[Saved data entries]

★ ★ ★ ★

(** * VFD-FC01-Monitor: the Modbus transaction layer and the polling loop

    A shallow embedding of [vfd_modbus.py] and of the communication and
    polling parts of [vfd_monitor_tk.py], with the properties of the
    specification stated over it.

    Conventions of the embedding:
    - a Python [int] is a [Z]; a register list is a [list Z];
    - [str] is [string]; the dict literal [EXCEPTION_DICT] is a [gmap];
    - a raised exception is a value of [PyException]; a call that can
      raise returns a [Result];
    - [time.time()] readings are rationals (seconds) and their
      differences are taken exactly; the floats computed by
      [freq_raw / 100.0] and by [interval_ms / 1000.0] are IEEE-754
      binary64 values ([spec_float]), the interval being kept as the
      rational value of its float;
    - the serial client of pymodbus is not part of the program: what it
      answers to each call is taken from a script indexed by the number
      of calls made so far. *)

From Stdlib Require Import ZArith QArith Qminmax Qabs Lia Bool.
From Stdlib Require Import Ascii String DecimalString.
From Stdlib Require Import SpecFloat.
From stdpp Require Import base option list gmap.

Open Scope string_scope.
Open Scope Z_scope.

(** ** Python values shared by both files *)

Module Py.

(** The exception classes that occur in the modelled code.  [str(e)] of
    each is its message. *)
Inductive PyException : Type :=
| IOError (msg : string)
| ValueError (msg : string)
| IndexError (msg : string)
| AttributeError (msg : string)
| OtherException (cls : string) (msg : string).

Definition str (e : PyException) : string :=
  match e with
  | IOError m | ValueError m | IndexError m | AttributeError m => m
  | OtherException _ m => m
  end.

Inductive Result (A : Type) : Type :=
| Ok (a : A)
| Raise (e : PyException).
Arguments Ok {A} a.
Arguments Raise {A} e.

(** *** Integer formatting: the format specification [02X] *)

Definition hex_upper (d : Z) : ascii :=
  match d with
  | 0 => "0" | 1 => "1" | 2 => "2" | 3 => "3" | 4 => "4" | 5 => "5"
  | 6 => "6" | 7 => "7" | 8 => "8" | 9 => "9" | 10 => "A" | 11 => "B"
  | 12 => "C" | 13 => "D" | 14 => "E" | _ => "F"
  end%char.

Fixpoint hex_digits (fuel : nat) (n : Z) (acc : string) : string :=
  match fuel with
  | O => acc
  | S fuel' =>
      if n =? 0 then acc
      else hex_digits fuel' (n / 16) (String (hex_upper (n mod 16)) acc)
  end.

(** Upper-case hexadecimal digits of a non-negative integer, ["0"] for 0. *)
Definition to_hex (n : Z) : string :=
  if n =? 0 then "0"
  else hex_digits (S (Z.to_nat (Z.log2 n))) n "".

Fixpoint zeros (k : nat) : string :=
  match k with
  | O => ""
  | S k' => String "0"%char (zeros k')
  end.

(** [format(n, "0wX")]: sign first, then zeros up to the width, then the
    digits. *)
Definition format_0X (width : nat) (n : Z) : string :=
  let sign := if n <? 0 then "-" else "" in
  let digits := to_hex (Z.abs n) in
  let used := (String.length sign + String.length digits)%nat in
  sign ++ zeros (width - used) ++ digits.

Definition format_02X : Z -> string := format_0X 2.
Definition format_04X : Z -> string := format_0X 4.

(** [str(n)] of an integer. *)
Definition str_int (n : Z) : string := NilZero.string_of_int (Z.to_int n).

Definition newline : string := String (ascii_of_nat 10) "".

(** *** Floats: IEEE-754 binary64 *)

Definition prec : Z := 53.
Definition emax : Z := 1024.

★ ★ ★ ★

* **What is required**
Beginning at the line above with "From Stdlib Require Import Ascii" and finishing at the line with "Fixpoint hex_digits (fuel", return each line exactly and return nothing else.

* **Answer space**
From Stdlib Require Import Ascii String DecimalString.
From Stdlib Require Import SpecFloat.
From stdpp Require Import base option list gmap.

Open Scope string_scope.
Open Scope Z_scope.

(** ** Python values shared by both files *)

Module Py.

(** The exception classes that occur in the modelled code.  [str(e)] of
    each is its message. *)
Inductive PyException : Type :=
| IOError (msg : string)
| ValueError (msg : string)
| IndexError (msg : string)
| AttributeError (msg : string)
| OtherException (cls : string) (msg : string).

Definition str (e : PyException) : string :=
  match e with
  | IOError m | ValueError m | IndexError m | AttributeError m => m
  | OtherException _ m => m
  end.

Inductive Result (A : Type) : Type :=
| Ok (a : A)
| Raise (e : PyException).
Arguments Ok {A} a.
Arguments Raise {A} e.

(** *** Integer formatting: the format specification [02X] *)

Definition hex_upper (d : Z) : ascii :=
  match d with
  | 0 => "0" | 1 => "1" | 2 => "2" | 3 => "3" | 4 => "4" | 5 => "5"
  | 6 => "6" | 7 => "7" | 8 => "8" | 9 => "9" | 10 => "A" | 11 => "B"
  | 12 => "C" | 13 => "D" | 14 => "E" | _ => "F"
  end%char.

Fixpoint hex_digits (fuel : nat) (n : Z) (acc : string) : string :=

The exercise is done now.